We recently moved to a new home. I say new, but it was built in 1925, so I suppose I should say new to us. For the last week it seems like every day has been filled with packing and unpacking boxes, loading and unloading furniture, and trying to figure out which light switch turns the fan on and where the heck is the box with my deodorant?
It’s been hectic, but we are slowly getting settled and are very much in love with our new home. We’ve been so busy with the move that I haven’t had much time to process the fact that I’m sad to leave our little mustard house that we’ve called home for the last 4+ years.
As we were getting one final load the other night, Tyler paused and looked around the dim, empty living room and after a minute or so of silence said, “I don’t want to go.” The last glimmer of daylight was lazily peeking through the front window onto the wooden floors, coated with dust after a long few days of moving. I put down the box in my arms and looked around for the first time in days. “Me neither,” I said quietly, “let’s put everything back!” He hugged me as we both laughed because we knew it was time for this season to be over so that a new one could begin.
“We met right here in this room,” I said walking over to the front door. “This is where I walked in…”
“… and I was sitting right here,” he finished the sentence.
“And remember when we moved all of the furniture in here to practice our wedding dance?” I asked. “And when you turned the whole room into a massive blanket fort for my birthday?”
As the sunlight began to fade for the day, we walked through the house standing in dark, empty rooms that would appear common and quiet to anyone else in the world. But we knew they were not empty. When we looked around, we could see years of magical memories – evidence of a chapter in our lives we will remember fondly. Mundane moments to be tucked away in boxes with the rest of our belongings and carried with us to our new home.
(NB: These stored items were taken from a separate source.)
(* ===== verification/Format.v ===== *)
(** * Format: the text of a format

    The text of a format is what [printf_core] gives a destination that collects
    bytes.  Any other destination gets the same text and the same result unless
    its error flag comes up ([printf_core_sim]).  The loop ends, reads the format
    within its bounds ([format_total]); the result is the length of the text
    ([format_count]); the digits of a conversion are those of its argument. *)

From Stdlib Require Import ZArith Lia ZifyBool List Bool.
From S2P Require Import Prelude MemCopy Strings Ctype Utf8 IntScan Stdio Printf.
Import ListNotations.
Open Scope Z_scope.

(** ** Two destinations *)

Section Sim.
Context {F O1 O2 : Type}.
Variables (err1 : O1 -> bool) (put1 : O1 -> list Z -> O1).
Variables (err2 : O2 -> bool) (put2 : O2 -> list Z -> O2).
Variable fmt_fp : F -> Z -> Z -> Z -> Z -> Z -> Z * list (list Z).
Variables (strerror_msg : Z) (utf8 : bool) (m : mem) (fuel : nat) (live : bool).

(** [Rel o1 o2]: the destinations agree and have no error; [Bad o2]: the second
    one has an error. *)
Variables (Rel : O1 -> O2 -> Prop) (Bad : O2 -> Prop).
Hypothesis Bad_err : forall o, Bad o -> err2 o = true.
Hypothesis Rel_ok : forall o1 o2, Rel o1 o2 -> err1 o1 = false /\ err2 o2 = false.
Hypothesis Rel_put : forall o1 o2 d,
  Forall (fun b => 0 <= b < 256) d -> Rel o1 o2 -> Rel (put1 o1 d) (put2 o2 d) \/ Bad (put2 o2 d).

(** They agree, or the second is broken. *)
Definition agree (o1 : O1) (o2 : O2) : Prop := Rel o1 o2 \/ Bad o2.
The place we were standing when I told Tyler we were pregnant.
The crack in the window where I playfully threw a burnt blueberry muffin at him and missed.
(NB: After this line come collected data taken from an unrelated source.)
Lemma shorten_ok :
  let x := short_text T in
  exists m', shorten fuel buf lits m = Some m' /\ cstr m' buf x /\ (length x <= length T)%nat /\
    wf_mem m' /\ forall y, ~ buf <= y <= buf + Z.of_nat (length T) -> m' y = m y.
Proof.
  unfold shorten, short_text. pose proof (scan_text_found T T 0 0 2 eq_refl (or_introl eq_refl)) as Hf.
  pose proof (scan_loop T 0 0 2 fuel) as HL. cbn [Nat.add] in HL. change (Z.of_nat 0) with 0 in HL.
  change (Z.of_nat 2) with 2 in HL. rewrite HL by (rewrite ?Z.add_0_r; assumption || lia). clear HL.
  destruct (scan_text T 0 0 2) as [b x]. cbn [bind]. cbv zeta. destruct Hf as [[= -> ->]|(Hb & Ex & Hx)].
  { exists m. change (3 <? Z.of_nat 2) with false. change (3 <? 2)%nat with false. auto. }
  cbn [fst snd] in *. replace (3 <? Z.of_nat x) with true by lia. replace (3 <? x)%nat with true by lia.
  assert (Hbx : (b + x <= length T)%nat).
  { pose proof (span_le (inb [58; 48]) (skipn b T)) as HL. rewrite length_skipn in HL. lia. }
  set (k := (length T - b - x)%nat). set (m1 := m<{buf + Z.of_nat b + 1 := 58}><{buf + Z.of_nat b := 58}>).
  assert (Hm1 : forall y, y <> buf + Z.of_nat b -> y <> buf + Z.of_nat b + 1 -> m1 y = m y)
    by (intros y H1 H2; unfold m1; now rewrite !mset_ne by lia).
  replace (Z.of_nat (length T) - Z.of_nat b - Z.of_nat x + 1) with (Z.of_nat k + 1) by lia.
  set (m2 := mcopy m1 _ _ _). exists m2. split; [reflexivity|].
  assert (Hlow : forall y, y < buf + Z.of_nat b + 2 -> m2 y = m1 y) by (intros y Hy; apply mcopy_out; lia).
  split; [|split; [|split]].
  - pose proof (cstr_bytes _ _ _ HT) as HB.
    assert (Hlb : length (firstn b T) = b) by (rewrite length_firstn; lia).
    apply cstr_app; [now apply firstn_bytes| |].
    + intros i Hi. rewrite Hlb in Hi. rewrite Hlow, Hm1 by lia. rewrite (cstr_nth m buf T) by (assumption || lia).
      rewrite nth_firstn. now replace (i <? b)%nat with true by lia.
    + rewrite Hlb. cbn [cstr]. rewrite !Hlow by lia. unfold m1 at 1. rewrite mset_eq. split; [reflexivity|]. split; [lia|].
      unfold m1 at 1. rewrite mset_ne, mset_eq by lia. split; [reflexivity|]. split; [lia|].
      replace (buf + Z.of_nat b + 1 + 1) with (buf + Z.of_nat b + 2) by lia.
      apply (cstr_moved m1 m2 (buf + Z.of_nat (b + x))).
      * apply (cstr_ext m); [|apply cstr_skip; [assumption|lia]]. intros y Hy. apply Hm1; lia.
      * intros i Hi. rewrite length_skipn in Hi. unfold m2, mcopy, within. replace ((_ <=? _) && _) with true by lia.
        f_equal. lia.
  - rewrite length_app, length_firstn. cbn [length]. rewrite length_skipn. lia.
  - apply mcopy_wf. unfold m1. apply mset_wf; [apply mset_wf; [assumption|lia]|lia].
  - intros y Hy. unfold m2. rewrite mcopy_out by lia. apply Hm1; lia.
Qed.
End Shorten.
The corner in the nursery where I sat and cried because I had trouble breastfeeding.
The scratch on the floor from when we moved the bookshelf he built for me.
The dent in the gutter I created trying to park Tyler’s truck.
The deck where we grilled burgers with friends on so many summer nights.
The place I was sitting when Tyler told me my Mawmaw passed away.
The dining room where we had breakfast for dinner too many times to count.
The door we walked through when we brought our baby girl home for the first time.
Soon someone new will live here. They will not know what this place has meant to us, but I hope it means just as much to them. I hope they fill the halls with laughter and burn dinners in the kitchen and have to order pizza instead and have hard conversations on the nursery floor. I hope they drink wine on the deck and listen to the frogs croak late into the night. Maybe they’ll use the living room to build their own forts and make up their own dances. Have friends over and use air mattresses to squish as many guests into that tiny house as humanly possible.
Buy a Christmas tree that’s too tall and have to chop 3 feet off right there in the den. When they walk outside to check the mail, I hope they wave to Maria, the kind lady who lives next door and makes an excellent pet sitter, and check on 92-year-old Ms. Joy across the street.
Mostly I hope they feel at home. Like it is their safe place. A place they long for at the end of a hard workday. Where they can love and be loved and know that they belong. That’s what this house has been for me.
Tyler and I met in that living room as two single strangers and are leaving as a family of three. Our little home on McRee has been a gift, and I hope it will be just that to its next occupants.
I’m excited to make memories in our new home. To grow into the space and fill the rooms with friends and family over the years. To figure out how to work the oven and stop opening the wrong drawer every time I need a spoon. And I’m excited for someone else to make their own memories in that special, old yellow house on McRee.
Also, we are renting it out so holla if you want to be that person.